On 6.5.2015 15:25, Johan Hovold wrote:
On Wed, May 06, 2015 at 01:57:08PM +0100, Russell King - ARM Linux wrote:
On Wed, May 06, 2015 at 02:43:54PM +0200, Johan Hovold wrote:
On Wed, May 06, 2015 at 12:24:50PM +0100, Russell King - ARM Linux wrote:
On Mon, May 04, 2015 at 10:49:25AM +0200, Johan Hovold wrote:
Firmware should describe pin directionality and function, and undefined
pins should never be allowed to be accessed from userspace.
No, that's totally wrong if you consider one of the most common use
cases out there...
Think about something like a Raspberry Pi, where you have a header with
GPIOs on it, which can be used for multiple different purposes (and are
even multiplexed with some on-SoC functions.)
"Firmware" can't know about all possible configurations of those IO pins.
That's why Raspberry Pi uses a userspace helper and programs stuff up
appropriately for the users application.
I'm not familiar with exactly how the RPi handles its pin muxing, but
even if it requires userspace interaction that should not prevent having
firmware describe the pins.
How it handles this is... it doesn't. Userspace does it.
There is *no* "firmware" on these devices. The only thing you have is a
boot loader and a DT blob, and people will hate you if you tell them that
they have to change the DT blob and then reboot their systems to change
the functionality of a GPIO pin.
It's also entirely reasonable to assume that people are going to want to
change the configuration at runtime, given their diverse range of
applications.
DT can be changed at run-time using overlays.
This way the RPi users could define their i2c-clients, or whatever buses
they choose to expose on those pins as well.
In general, if the hardware configuration is static we use device trees.
If the configuration is dynamic we use device-tree overlays; either
loaded manually or by some service (e.g. Beaglebone capes). Perhaps this
could be handled by the RPi helper.
Yes, that _could_ work, but I bet asking millions of people to change
what they're doing is going to be extremely difficult. Remember the
golden rule of the kernel: thou shalt not break userspace.

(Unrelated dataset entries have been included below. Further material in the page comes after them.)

(* ===== verification/SaveDrain.v ===== *)
(** * A reachable remote drains the queue

    Against a remote that obeys the laws of [SaveReplayProps] and answers: a queue of small
    saves without conflicts is sent whole, a save whose reply was lost is recognised when it
    is sent again, and a save sent by its id before an earlier one of its file ends in a
    conflict.  SaveAgent.v proves the laws for the agent. *)
From S2P Require Import Prelude Paths Protocol MirrorDb MirrorLogic SearchIndex SearchIndexProps Mirror MirrorProps MirrorTotal SaveReplay SaveReplayProps.

(** A remote that answers: while it can be reached, a save gets a reply. *)
Class LiveRemote (W : Type) `{Remote W, RemoteFiles W} := {
  reachable : W -> Prop;
  law_answers w p e c : remote_inv w -> tracked p -> reachable w ->
    exists o w', request (Request_WriteFileCas p e c) w = (Ok (Response_WriteFileCas o), w') /\ reachable w' }.

Section Drain.
Context {W : Type} `{Remote W, RemoteFiles W}.
Context (hash_bytes : bytes -> bytes) `{!CasWrites W hash_bytes, !LiveRemote W}.
Context (utf8_error_text : bytes -> bytes) (root : bytes).
Abbreviation view_hash := (view_hash hash_bytes).

(** A queued save that can be sent in one request: its path is a workspace path, its snapshot
    is on disk with the hash of the row, and small enough. *)
Record sendable (k : gmap bytes bytes) (r : queue_row) (content : bytes) : Prop := {
  sd_tracked : tracked (qr_relative_path r);
  sd_path : normalized_path_string (qr_relative_path r) = Some (qr_relative_path r);
  sd_snapshot : exists q, qr_snapshot_path r = Some q /\ k !! q = Some content;
  sd_hash : hash_bytes content = qr_local_hash r;
  sd_size : zlen content <= SAVE_INLINE_MAX_BYTES }.

Lemma normalized_ok p : normalized_path_string p = Some p -> is_ok (normalize_relative_path p) = true.
Proof. unfold normalized_path_string. by destruct (normalize_relative_path p). Qed.

(** Up to the request, an attempt on a sendable save only reads. *)
Lemma apply_sendable r k content d m w : calm m -> settled d k m -> sendable k r content ->
  apply_save_entry hash_bytes utf8_error_text root (entry_of_row r) (m, w) =
  apply_small_save_entry utf8_error_text root (entry_of_row r) content (m, w).
Proof.
  intros Hm (_ & _ & Hk) [Ht Hp (q & Hq & Hc) Hh Hs]. unfold apply_save_entry.
  replace (se_snapshot_path (entry_of_row r)) with q by (cbn; by rewrite Hq). cbv zeta.
  assert (Hread : read_file q m = (Ok content, m)) by (by rewrite read_file_calm, Hk, Hc).
  assert (Hf : forall A (f : bytes -> A), catch (f <$> read_file q) m = (Ok (Ok (f content)), m))
    by (intros A f; unfold catch, fmap, Mir_fmap; by rewrite Mir_bind_run, Hread).
  rewrite side_bind_run, on_mirror_run. unfold metadata_len. rewrite Hf. cbn [fst snd].
  rewrite side_bind_run, on_mirror_run. unfold hash_file. rewrite Hf. cbn [fst snd]. rewrite Hh. cbn [entry_of_row se_local_hash].
  rewrite (proj2 (bytes_eqb_true _ _) eq_refl). cbn [negb].
  assert (Hsmall : save_should_use_chunked_upload (zlen content) = false).
  { unfold save_should_use_chunked_upload. apply orb_false_iff. unfold MAX_SAVE_PAYLOAD_BYTES, MAX_FRAME_LEN.
    unfold SAVE_INLINE_MAX_BYTES in *. split; lia. }
  rewrite Hsmall, side_bind_run, on_mirror_run. unfold catch. by rewrite Hread.
Qed.

(** The tables after the save of row [r] was recorded as applied. *)
Definition recorded (r : queue_row) (d d' : database) : Prop :=
  exists size mtime now now', d' = save_applied (qr_id r) (qr_relative_path r) (qr_local_hash r) size mtime now now' d.

Lemma mark_run r d k m size mtime : calm m -> settled d k m ->
  normalized_path_string (qr_relative_path r) = Some (qr_relative_path r) ->
  exists m' d', mark_save_applied utf8_error_text (qr_id r) (qr_relative_path r) (qr_local_hash r) size mtime m = (Ok tt, m') /\
    calm m' /\ settled d' k m' /\ recorded r d d'.
Proof.
  intros Hm Hs Hp. destruct (mark_applied_settles utf8_error_text d k (qr_id r) (qr_relative_path r) (qr_local_hash r) size mtime
    (normalized_ok _ Hp) Hp m Hm Hs) as ([] & m' & E & Hm' & d' & (now & now' & ->) & Hs').
  exists m', (save_applied (qr_id r) (qr_relative_path r) (qr_local_hash r) size mtime now now' d).
  split_and!; [done..|]. by exists size, mtime, now, now'.
Qed.

(** An attempt on a save whose base the remote still has applies it. *)
Lemma apply_applied r k content d m w : calm m -> settled d k m -> sendable k r content ->
  remote_inv w -> reachable w -> view_hash w (qr_relative_path r) = qr_expected_hash r ->
  exists size m' d' w', apply_save_entry hash_bytes utf8_error_text root (entry_of_row r) (m, w) =
      (Ok (AttemptApplied (qr_relative_path r) (qr_local_hash r) size), (m', w')) /\
    calm m' /\ settled d' k m' /\ recorded r d d' /\ remote_inv w' /\ reachable w' /\
    swapped hash_bytes w w' (qr_relative_path r) (qr_expected_hash r) (qr_local_hash r).
Proof.
  intros Hm Hs Hsend Hi Hr Hv. rewrite (apply_sendable r k content d) by done. destruct Hsend as [Ht Hp _ Hh _].
  unfold apply_small_save_entry. rewrite side_bind_run, catch_agent_run. cbn [entry_of_row se_relative_path se_expected_hash].
  destruct (law_answers w (qr_relative_path r) (qr_expected_hash r) content Hi Ht Hr) as (o & w' & Eq & Hr').
  pose proof Eq as (Hi' & _ & Ho)%law_write; [|done..]. rewrite Eq. cbn [fst snd]. rewrite Hh in Ho.
  destruct o as [a|c]; [|by destruct Ho as (_ & _ & _ & ?)]. destruct Ho as (Hsw & Hpa & Hha).
  cbn [record_save_outcome]. rewrite side_bind_run, on_mirror_run, Hpa, Hha. cbn [entry_of_row se_id].
  destruct (mark_run r d k m (sa_size a) (sa_mtime_ms a)) as (m' & d' & -> & Hm' & Hs' & Hrec); [done..|].
  exists (sa_size a), m', d', w'. by split_and!.
Qed.

(** Note (functional, retry): an attempt on a save whose content the remote already
    has, because the reply to an earlier attempt was lost, is recorded as
    applied, not as a conflict: the remote is not touched and the row is done. *)
Theorem retry_after_lost_reply_is_applied r k content d m w :
  calm m -> settled d k m -> sendable k r content -> remote_inv w -> reachable w ->
  view_hash w (qr_relative_path r) = Some (qr_local_hash r) -> qr_expected_hash r <> Some (qr_local_hash r) ->
  exists size m' d' w', apply_save_entry hash_bytes utf8_error_text root (entry_of_row r) (m, w) =
      (Ok (AttemptApplied (qr_relative_path r) (qr_local_hash r) size), (m', w')) /\
    unchanged w w' /\ calm m' /\ settled d' k m' /\ recorded r d d'.
Proof.
  intros Hm Hs Hsend Hi Hr Hv Hne. rewrite (apply_sendable r k content d) by done. destruct Hsend as [Ht Hp (q & Hq & Hc) Hh _].
  unfold apply_small_save_entry. rewrite side_bind_run, catch_agent_run. cbn [entry_of_row se_relative_path se_expected_hash].
  destruct (law_answers w (qr_relative_path r) (qr_expected_hash r) content Hi Ht Hr) as (o & w' & Eq & Hr').
  pose proof Eq as (Hi' & _ & Ho)%law_write; [|done..]. rewrite Eq. cbn [fst snd]. rewrite Hh in Ho.
  destruct o as [a|c]; [destruct Ho as ((He & _) & _); congruence|]. destruct Ho as (Hu & Hpc & Hac & _).
  cbn [record_save_outcome entry_of_row se_local_hash se_id se_snapshot_path]. rewrite Hac, Hv, bool_decide_eq_true_2 by done.
  rewrite side_bind_run.
  assert (Hsize : exists size, (match sc_remote_size c with
      | Some size => mret size
      | None => x ← on_mirror (catch (metadata_len (default [] (qr_snapshot_path r))));
                mret (match x with Ok n => n | Err _ => 0 end)
      end : Side W Z) (m, w') = (Ok size, (m, w'))).
  { destruct (sc_remote_size c); [by eexists|]. rewrite Hq. change (default [] (Some q)) with q.
    rewrite side_bind_run, on_mirror_run. unfold catch, metadata_len, fmap, Mir_fmap.
    rewrite !Mir_bind_run, read_file_calm by done. destruct Hs as (_ & _ & Hk). rewrite Hk, Hc. by eexists. }
  destruct Hsize as (size & ->). rewrite side_bind_run, on_mirror_run.
  destruct (settled_now d k m Hm Hs) as (now & m1 & -> & Hm1 & Hs1). cbn [fst snd].
  rewrite side_bind_run, on_mirror_run, Hpc.
  destruct (mark_run r d k m1 size now) as (m' & d' & -> & Hm' & Hs' & Hrec); [done..|].
  exists size, m', d', w'. by split_and!.
Qed.

(** ** The whole queue *)

(** The hashes the remote has after the saves [rows] were applied in order. *)
Definition after_save (r : queue_row) (cur : bytes -> option bytes) : bytes -> option bytes :=
  fun p => if bytes_eqb p (qr_relative_path r) then Some (qr_local_hash r) else cur p.
Definition after_saves (cur : bytes -> option bytes) (rows : list queue_row) : bytes -> option bytes :=
  foldl (fun cur r => after_save r cur) cur rows.
(** Every save was made against what the remote has once the earlier ones are applied. *)
Fixpoint chained (cur : bytes -> option bytes) (rows : list queue_row) : Prop :=
  match rows with
  | [] => True
  | r :: rows => qr_expected_hash r = cur (qr_relative_path r) /\ chained (after_save r cur) rows
  end.

Lemma after_save_ext r cur cur' (P : bytes -> Prop) : (forall p, P p -> cur p = cur' p) ->
  forall p, P p -> after_save r cur p = after_save r cur' p.
Proof. intros E p Hp. unfold after_save. destruct (bytes_eqb _ _); [done | by apply E]. Qed.
Lemma chained_ext rows : forall cur cur', (forall p, tracked p -> cur p = cur' p) ->
  Forall (fun r => tracked (qr_relative_path r)) rows -> chained cur rows -> chained cur' rows.
Proof.
  induction rows as [|r rows IH]; intros cur cur' E Ht; [done|]. apply Forall_cons in Ht as [Hr Ht]. cbn.
  intros [H1 H2]. split; [by rewrite <- E|]. eapply IH; [|done|exact H2]. by apply after_save_ext.
Qed.
Lemma after_saves_ext rows : forall cur cur', (forall p, tracked p -> cur p = cur' p) ->
  forall p, tracked p -> after_saves cur rows p = after_saves cur' rows p.
Proof.
  induction rows as [|r rows IH]; intros cur cur' E p Hp; [by apply E|]. cbn. apply IH; [|done]. by apply after_save_ext.
Qed.

(** Recording a save as applied takes its row, and only it, out of the replayable ones. *)
Lemma recorded_rest r rows d d' : NoDup (qr_id <$> save_queue d) -> recorded r d d' ->
  List.filter is_replayable (save_queue d) = r :: rows ->
  List.filter is_replayable (save_queue d') = rows /\ (qr_id <$> save_queue d') = (qr_id <$> save_queue d).
Proof.
  intros Hnd (size & mtime & now & now' & ->). cbn. revert Hnd.
  assert (Hmap : forall q : list queue_row, qr_id r ∉ (qr_id <$> q) ->
    ((fun x => if of_id (qr_id r) x then set_queue_state Applied None now x else x) <$> q) = q).
  { induction q as [|x q IH]; intros Hn; [done|]. cbn. apply not_elem_of_cons in Hn as [Hx Hn]. rewrite IH by done.
    unfold of_id. by destruct (Z.eqb_spec (qr_id x) (qr_id r)); [congruence|]. }
  induction (save_queue d) as [|x q IH]; [done|]. cbn [fmap list_fmap List.filter].
  intros [Hx Hnd]%NoDup_cons. destruct (is_replayable x) eqn:Ex.
  - intros [= -> Hq]. rewrite Hmap by done. unfold of_id. rewrite Z.eqb_refl.
    change (is_replayable (set_queue_state Applied None now r)) with false. split; [exact Hq | done].
  - intros Hq. destruct (IH Hnd Hq) as [-> ->].
    assert (Hin : r ∈ q) by (assert (Hr : r ∈ List.filter is_replayable q) by (rewrite Hq; by left);
      apply list_elem_of_In in Hr; apply List.filter_In in Hr as [Hr _]; by apply list_elem_of_In).
    assert (Hne : qr_id x <> qr_id r) by (intros E; apply Hx; rewrite E; by apply list_elem_of_fmap_2).
    unfold of_id. destruct (Z.eqb_spec (qr_id x) (qr_id r)); [done|]. by rewrite Ex.
Qed.

Definition is_applied (a : SaveAttempt) (r : queue_row) : Prop :=
  exists size, a = AttemptApplied (qr_relative_path r) (qr_local_hash r) size.

Lemma replay_drains rows : forall attempts k d m w,
  calm m -> settled d k m -> NoDup (qr_id <$> save_queue d) ->
  List.filter is_replayable (save_queue d) = rows ->
  Forall (fun r => exists content, sendable k r content) rows ->
  remote_inv w -> reachable w -> chained (view_hash w) rows ->
  exists done m' d' w', replay_loop hash_bytes utf8_error_text root attempts (entry_of_row <$> rows) (m, w) =
      (Ok (attempts ++ done), (m', w')) /\
    Forall2 is_applied done rows /\ calm m' /\ settled d' k m' /\ List.filter is_replayable (save_queue d') = [] /\
    remote_inv w' /\ reachable w' /\ forall p, tracked p -> view_hash w' p = after_saves (view_hash w) rows p.
Proof.
  induction rows as [|r rows IH]; intros attempts k d m w Hm Hs Hnd Hq Hsend Hi Hr Hch.
  - exists [], m, d, w. rewrite app_nil_r. split_and!; done.
  - apply Forall_cons in Hsend as [[content Hc] Hsend]. destruct Hch as [He Hch]. cbn [fmap list_fmap replay_loop].
    destruct (apply_applied r k content d m w) as (size & m1 & d1 & w1 & E & Hm1 & Hs1 & Hrec & Hi1 & Hr1 & (Hs2 & Hs3 & Hs4));
      [done..|]. rewrite side_bind_run, E. cbv zeta. cbn [should_stop_queue_replay].
    destruct (recorded_rest r rows d d1) as [Hq1 Hid1]; [done..|].
    assert (Hv : forall p, tracked p -> after_save r (view_hash w) p = view_hash w1 p).
    { intros p Hp. unfold after_save. destruct (bytes_eqb p (qr_relative_path r)) eqn:Ep.
      - apply bytes_eqb_true in Ep as ->. done.
      - apply bytes_eqb_false in Ep. unfold SaveReplayProps.view_hash. by rewrite Hs4. }
    assert (Htr : Forall (fun r => tracked (qr_relative_path r)) rows)
      by (eapply Forall_impl; [exact Hsend|]; intros x [c [? _ _ _ _]]; done).
    rewrite <- Hid1 in Hnd. apply (chained_ext rows _ (view_hash w1)) in Hch; [|done..].
    destruct (IH (attempts ++ [AttemptApplied (qr_relative_path r) (qr_local_hash r) size]) k d1 m1 w1 Hm1 Hs1 Hnd Hq1 Hsend Hi1 Hr1 Hch)
      as (done & m' & d' & w' & -> & Hd & Hm' & Hs' & Hq' & Hi' & Hr' & Hv').
    exists (AttemptApplied (qr_relative_path r) (qr_local_hash r) size :: done), m', d', w'.
    rewrite <- app_assoc. split_and!; try done.
    + constructor; [by exists size | done].
    + intros p Hp. rewrite Hv' by done. cbn. symmetry. by apply after_saves_ext.
Qed.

So, there is _no_ possibility of removing this GPIO exposure to userspace
because we _know_ that it will break people.
If you think differently on the "thou shalt not break userspace" please
don't discuss it with me, I'm not interested. Linus isn't interested
either, and if you try and discuss it with him, he'll tell you to get
out of kernel programming. :)
This is a commonly used API. You can't change it.
I've never suggested that we remove the current API, but *only* exposing
a totally non-restrictive interface for systems not used by school
children and hardware hackers is not sane.
You also cut out the part in my reply about continuing to allow
unrestricted access for such cases. That could still continue to be the
default (e.g. when there are no pin function names defined in DT).
And if those people ever update their DTs they could benefit from the
deterministic pin naming without loosing any flexibility too.
Just to not let Johan alone:
I totally agree with Johan and looking for this export for at least 2 years.